Mortgage rates can only go up, but if you want to remortgage you face a playing rate roulette
between picking a variable or fixed rate.
A variable rate changes as interest rates go up and down , while a fixed rate remains the same
for a set time – often two or three years.
Variable rate mortgages – including trackers – are great for playing saving money while
interest rates are low – but the drawback is often an early repayment charge if borrowers opt
to switch to another cheap remortgage deal if and when rates start rising.
Fixed rate mortgages win while the headline rate is less than the variable rate, but borrowers
can pay more if rates fall or stick at a low percentage, like they have for the past two years.
No one has a crystal ball and can predict how interest rates will rise and fall over the next year
or so, but borrowers can take an educated guess.
Gathering the evidence to make a decision is the hard part – so what have the Bank of England
and lenders said about interest rates for 2011?
Mortgage interest rates for 2011
The Bank of England is under pressure to raise interest rates to keep inflation low. The Bank
has already stated inflation is likely to rise to 4% – 5% by May but has suggested the lid will
closed firmly on any increases for the being.
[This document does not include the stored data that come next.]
(** * app-control-stock: the scan-record service of [backend/server.js]

    A shallow embedding of the Express handlers of the inventory-scan
    tracker and of the SQL statements they send to the [scanned_products]
    table, in both deployments of the repository:

    - [backend/server.js] ([code INTEGER]), and
    - the stricter one ([code VARCHAR(50)], a longer validation of [code]
      in [POST /save], [parseInt] on the quantity).

    Layers, leaf first: JavaScript values and the built-ins the handlers
    call ([!], [typeof], [isNaN], [parseInt], [.length], [.toString()]);
    the table and the six SQL statements; a state-and-exception monad for
    [async] handlers ([await pool.query], [try]/[catch],
    [res.status(..).json(..)]); the handlers; then the properties.

    Conventions of the model:

    - a JavaScript number is an integer (as [Z]) and prints as its decimal
      numeral; fractions, arrays and objects in a body are not modelled;
    - a string is a sequence of characters below 256, one [ascii] each,
      which is at once a code unit for [.length] and a character for the
      store;
    - the store is PostgreSQL as the statements use it: parameters travel
      as text and are read by the column's input function, [INTEGER] is
      32-bit, [id SERIAL] draws from a sequence, a text column takes any
      string; rows are kept in insertion order and groups in order of first
      occurrence (the store promises no order and no property below leans
      on one); sums are exact;
    - what the environment decides is an oracle in the world: whether the
      connection fails for a statement, whether the xlsx writer fails, the
      clock;
    - the middlewares (CORS, basic auth, static files) are left out: a
      request is what reaches a handler. *)

From Stdlib Require Import ZArith Ascii String List Decimal DecimalString DecimalPos.
From stdpp Require Import base numbers decidable option list strings sorting.

Local Open Scope Z_scope.

(** ** JavaScript values

    The request body is parsed JSON.  Numbers are modelled by their integer
    value (fractions, arrays and objects are outside the model); a string is
    a sequence of code units, one [ascii] each.  [JNaN] is never in a parsed
    body; [parseInt] produces it. *)

Inductive JsValue : Type :=
| JUndefined
| JNull
| JBool (b : bool)
| JNumber (n : Z)
| JNaN
| JString (s : string).

#[global] Instance JsValue_eq_dec : EqDecision JsValue.
Proof. solve_decision. Defined.

(** [!v]: the falsy values are [undefined], [null], [false], [0], [NaN]
    and the empty string. *)
Definition js_not (v : JsValue) : bool :=
  match v with
  | JUndefined | JNull => true
  | JBool b => negb b
  | JNumber n => n =? 0
  | JNaN => true
  | JString s => bool_decide (s = "")
  end.

(** [typeof v]. *)
Definition typeof (v : JsValue) : string :=
  match v with
  | JUndefined => "undefined"
  | JNull => "object"
  | JBool _ => "boolean"
  | JNumber _ | JNaN => "number"
  | JString _ => "string"
  end.

(** [n.toString()] / [String(n)] for an integer [n]: its decimal numeral. *)
Definition Number_toString (n : Z) : string :=
  NilZero.string_of_int (Z.to_int n).

(** [String(v)], the [ToString] conversion. *)
Definition ToString (v : JsValue) : string :=
  match v with
  | JUndefined => "undefined"
  | JNull => "null"
  | JBool true => "true"
  | JBool false => "false"
  | JNumber n => Number_toString n
  | JNaN => "NaN"
  | JString s => s
  end.

(** *** Characters *)

Definition char_code (c : ascii) : Z := Z.of_N (N_of_ascii c).

Definition is_digit (c : ascii) : bool :=
  (48 <=? char_code c) && (char_code c <=? 57).

Definition digit_value (c : ascii) : Z := char_code c - 48.

(** Hexadecimal digit value, for the ["0x"] form of [parseInt]. *)
Definition hex_value (c : ascii) : option Z :=
  let n := char_code c in
  if (48 <=? n) && (n <=? 57) then Some (n - 48)
  else if (97 <=? n) && (n <=? 102) then Some (n - 87)
  else if (65 <=? n) && (n <=? 70) then Some (n - 55)
  else None.

Definition is_hex_digit (c : ascii) : bool := bool_decide (is_Some (hex_value c)).
Definition is_octal_digit (c : ascii) : bool :=
  (48 <=? char_code c) && (char_code c <=? 55).
Definition is_binary_digit (c : ascii) : bool :=
  (48 <=? char_code c) && (char_code c <=? 49).

(** ECMAScript [WhiteSpace] and [LineTerminator] among the code units below
    256: TAB, LF, VT, FF, CR, SP and NBSP. *)
Definition is_js_space (c : ascii) : bool :=
  let n := char_code c in
  ((9 <=? n) && (n <=? 13)) || (n =? 32) || (n =? 160).

(** C [isspace], as the store's integer input uses it. *)
Definition is_c_space (c : ascii) : bool :=
  let n := char_code c in
  ((9 <=? n) && (n <=? 13)) || (n =? 32).

Definition chars (s : string) : list ascii := list_ascii_of_string s.

Fixpoint drop_while {A} (p : A -> bool) (l : list A) : list A :=
  match l with
  | [] => []
  | x :: l' => if p x then drop_while p l' else l
  end.

Fixpoint take_while {A} (p : A -> bool) (l : list A) : list A :=
  match l with
  | [] => []
  | x :: l' => if p x then x :: take_while p l' else []
  end.

Definition trim_with (p : ascii -> bool) (l : list ascii) : list ascii :=
  rev (drop_while p (rev (drop_while p l))).

(** *** [Number(s)] is not [NaN]: the [StringNumericLiteral] grammar *)

Definition all_digits (p : ascii -> bool) (l : list ascii) : bool :=
  forallb p l.

(** [DecimalDigits], one or more. *)
Definition decimal_digits (l : list ascii) : bool :=
  negb (bool_decide (l = [])) && all_digits is_digit l.

(** [ExponentPart], optional: nothing, or [e]/[E], an optional sign, digits. *)
Definition exponent_part_opt (l : list ascii) : bool :=
  match l with
  | [] => true
  | c :: l' =>
      if bool_decide (c = "e"%char) || bool_decide (c = "E"%char) then
        match l' with
        | s :: l'' =>
            if bool_decide (s = "+"%char) || bool_decide (s = "-"%char)
            then decimal_digits l''
            else decimal_digits l'
        | [] => false
        end
      else false
  end.

(** [StrUnsignedDecimalLiteral]. *)
Definition str_unsigned_decimal (l : list ascii) : bool :=
  if bool_decide (l = chars "Infinity") then true
  else
    let int_part := take_while is_digit l in
    let rest := drop_while is_digit l in
    match rest with
    | c :: rest' =>
        if bool_decide (c = "."%char) then
          let frac := take_while is_digit rest' in
          negb (bool_decide (int_part = []) && bool_decide (frac = []))
          && exponent_part_opt (drop_while is_digit rest')
        else negb (bool_decide (int_part = [])) && exponent_part_opt rest
    | [] => negb (bool_decide (int_part = []))
    end.

(** [StrDecimalLiteral]: an optional sign in front. *)
Definition str_decimal (l : list ascii) : bool :=
  match l with
  | c :: l' =>
      if bool_decide (c = "+"%char) || bool_decide (c = "-"%char)
      then str_unsigned_decimal l'
      else str_unsigned_decimal l
  | [] => false
  end.

(** [NonDecimalIntegerLiteral]: [0x], [0o], [0b] forms, unsigned. *)
Definition non_decimal_integer (l : list ascii) : bool :=
  match l with
  | z :: p :: ds =>
      bool_decide (z = "0"%char) && negb (bool_decide (ds = [])) &&
      (if bool_decide (p = "x"%char) || bool_decide (p = "X"%char)
       then all_digits is_hex_digit ds
       else if bool_decide (p = "o"%char) || bool_decide (p = "O"%char)
       then all_digits is_octal_digit ds
       else if bool_decide (p = "b"%char) || bool_decide (p = "B"%char)
       then all_digits is_binary_digit ds
       else false)
  | _ => false
  end.

(** [isNaN(s)] for a string [s]: [Number(s)] is [NaN] unless [s], trimmed
    of white space, is empty (then it is [0]) or a numeric literal. *)
Definition isNaN (s : string) : bool :=
  let t := trim_with is_js_space (chars s) in
  negb (bool_decide (t = []) || str_decimal t || non_decimal_integer t).

(** *** [parseInt] *)

Fixpoint digits_value (radix : Z) (value : ascii -> Z) (acc : Z) (l : list ascii) : Z :=
  match l with
  | [] => acc
  | c :: l' => digits_value radix value (radix * acc + value c) l'
  end.

(** An optional sign in front of a text. *)
Definition split_sign (t : list ascii) : Z * list ascii :=
  match t with
  | c :: t' =>
      if bool_decide (c = "-"%char) then (-1, t')
      else if bool_decide (c = "+"%char) then (1, t')
      else (1, t)
  | [] => (1, t)
  end.

(** [parseInt(s)] with no radix; [None] is [NaN]. *)
Definition parseInt_string (s : string) : option Z :=
  let '(sign, t) := split_sign (drop_while is_js_space (chars s)) in
  let hex :=
    match t with
    | z :: p :: _ =>
        bool_decide (z = "0"%char)
        && (bool_decide (p = "x"%char) || bool_decide (p = "X"%char))
    | _ => false
    end in
  if hex then
    let ds := take_while is_hex_digit (drop 2 t) in
    if bool_decide (ds = []) then None
    else Some (sign * digits_value 16 (fun c => default 0 (hex_value c)) 0 ds)
  else
    let ds := take_while is_digit t in
    if bool_decide (ds = []) then None
    else Some (sign * digits_value 10 digit_value 0 ds).

Definition parseInt (v : JsValue) : JsValue :=
  match parseInt_string (ToString v) with
  | Some n => JNumber n
  | None => JNaN
  end.


(** ** The store: table [scanned_products]

    The driver sends every parameter as text ([null] and [undefined] as
    NULL) and the server reads it with the input function of the type the
    statement gives it. *)

Definition param_text (v : JsValue) : option string :=
  match v with
  | JUndefined | JNull => None
  | _ => Some (ToString v)
  end.

Definition in_int4 (n : Z) : bool := (-2147483648 <=? n) && (n <=? 2147483647).

(** Input of an [INTEGER]: white space, an optional sign, decimal digits,
    white space; out of the 32-bit range is an error. *)
Definition pg_int4_in (s : string) : option Z :=
  let '(sign, ds) := split_sign (trim_with is_c_space (chars s)) in
  if decimal_digits ds then
    let n := sign * digits_value 10 digit_value 0 ds in
    if in_int4 n then Some n else None
  else None.

(** Assignment to a [VARCHAR(50)] column: a longer string is an error,
    unless the excess is all spaces, which are cut off. *)
Definition pg_varchar50_in (s : string) : option string :=
  if bool_decide (String.length s <= 50)%nat then Some s
  else if forallb (fun c => bool_decide (c = " "%char)) (drop 50 (chars s))
  then Some (string_of_list_ascii (take 50 (chars s)))
  else None.

(** What differs between the two deployments at the store: the type of
    the [code] column. *)
Class Variant : Type := {
  Code : Type;
  Code_eq_dec :: EqDecision Code;
  code_in : string -> option Code
}.

(** [backend/server.js]: [code INTEGER NOT NULL]. *)
Definition server_js : Variant :=
  {| Code := Z; code_in := pg_int4_in |}.

(** The stricter deployment: [code VARCHAR(50) NOT NULL]. *)
Definition strict_js : Variant :=
  {| Code := string; code_in := pg_varchar50_in |}.

Section Store.
Context {V : Variant}.

(** A row of [scanned_products]. *)
Record ScanRecord : Type := {
  id : Z;
  code : Code;
  name : string;
  quantity : Z;
  session_id : string;
  created_at : Z
}.

(** A database: the rows in storage order and the next value of the
    sequence behind [id SERIAL]. *)
Record Db : Type := {
  table : list ScanRecord;
  id_seq : Z
}.

(** What [initDatabase] leaves on a fresh store: [CREATE TABLE IF NOT
    EXISTS scanned_products (...)]. *)
Definition empty_db : Db := {| table := []; id_seq := 1 |}.

Definition bind_code (v : JsValue) : option Code := param_text v ≫= code_in.
Definition bind_text (v : JsValue) : option string := param_text v.
Definition bind_int4 (v : JsValue) : option Z := param_text v ≫= pg_int4_in.

(** [WHERE id = $i AND session_id = $s] *)
Definition owned (i : Z) (sid : string) (r : ScanRecord) : bool :=
  bool_decide (id r = i) && bool_decide (session_id r = sid).

Definition in_session (sid : string) (r : ScanRecord) : bool :=
  bool_decide (session_id r = sid).

(** [INSERT INTO scanned_products (code, name, quantity, session_id)
     VALUES ($1, $2, $3, $4) RETURNING id] at time [now].  The new [id] is
    the next value of the sequence, which must fit the column. *)
Definition sql_insert (now : Z) (c n q : JsValue) (sid : string) (d : Db)
  : option (Db * Z) :=
  c' ← bind_code c;
  n' ← bind_text n;
  q' ← bind_int4 q;
  _ ← guard (in_int4 (id_seq d) = true);
  let r := {| id := id_seq d; code := c'; name := n'; quantity := q';
              session_id := sid; created_at := now |} in
  Some ({| table := table d ++ [r]; id_seq := id_seq d + 1 |}, id_seq d).

Definition overwrite (c : Code) (n : string) (q : Z) (r : ScanRecord) : ScanRecord :=
  {| id := id r; code := c; name := n; quantity := q;
     session_id := session_id r; created_at := created_at r |}.

(** [UPDATE scanned_products SET code = $1, name = $2, quantity = $3
     WHERE id = $4 AND session_id = $5]; the result is [rowCount]. *)
Definition sql_update (c n q : JsValue) (i : string) (sid : string) (d : Db)
  : option (Db * nat) :=
  c' ← bind_code c;
  n' ← bind_text n;
  q' ← bind_int4 q;
  i' ← pg_int4_in i;
  Some ({| table := map (fun r => if owned i' sid r then overwrite c' n' q' r else r)
                        (table d);
           id_seq := id_seq d |},
        length (filter (fun r => owned i' sid r = true) (table d))).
The Council of Mortgage Lenders (CML), the industry voice of all the major bank and building
societies that make home loans, expects the Bank of England base rate to rise by the end of the
year, but to stay at 1% or less.
Don’t forget to factor a rate rise in to any remortgage payment calculations. Even a 0.25%
change doubles mortgage repayments – and the CML has said lenders are likely to pass on
any rate rises to borrowers.
In the short term, a variable rate mortgage with no early repayment charge seems a
reasonable choice, providing rates do not soar above the headline rates of current fixed rate
remortgages.
Fixing now with a typical rate of 3% or more may look an expensive option.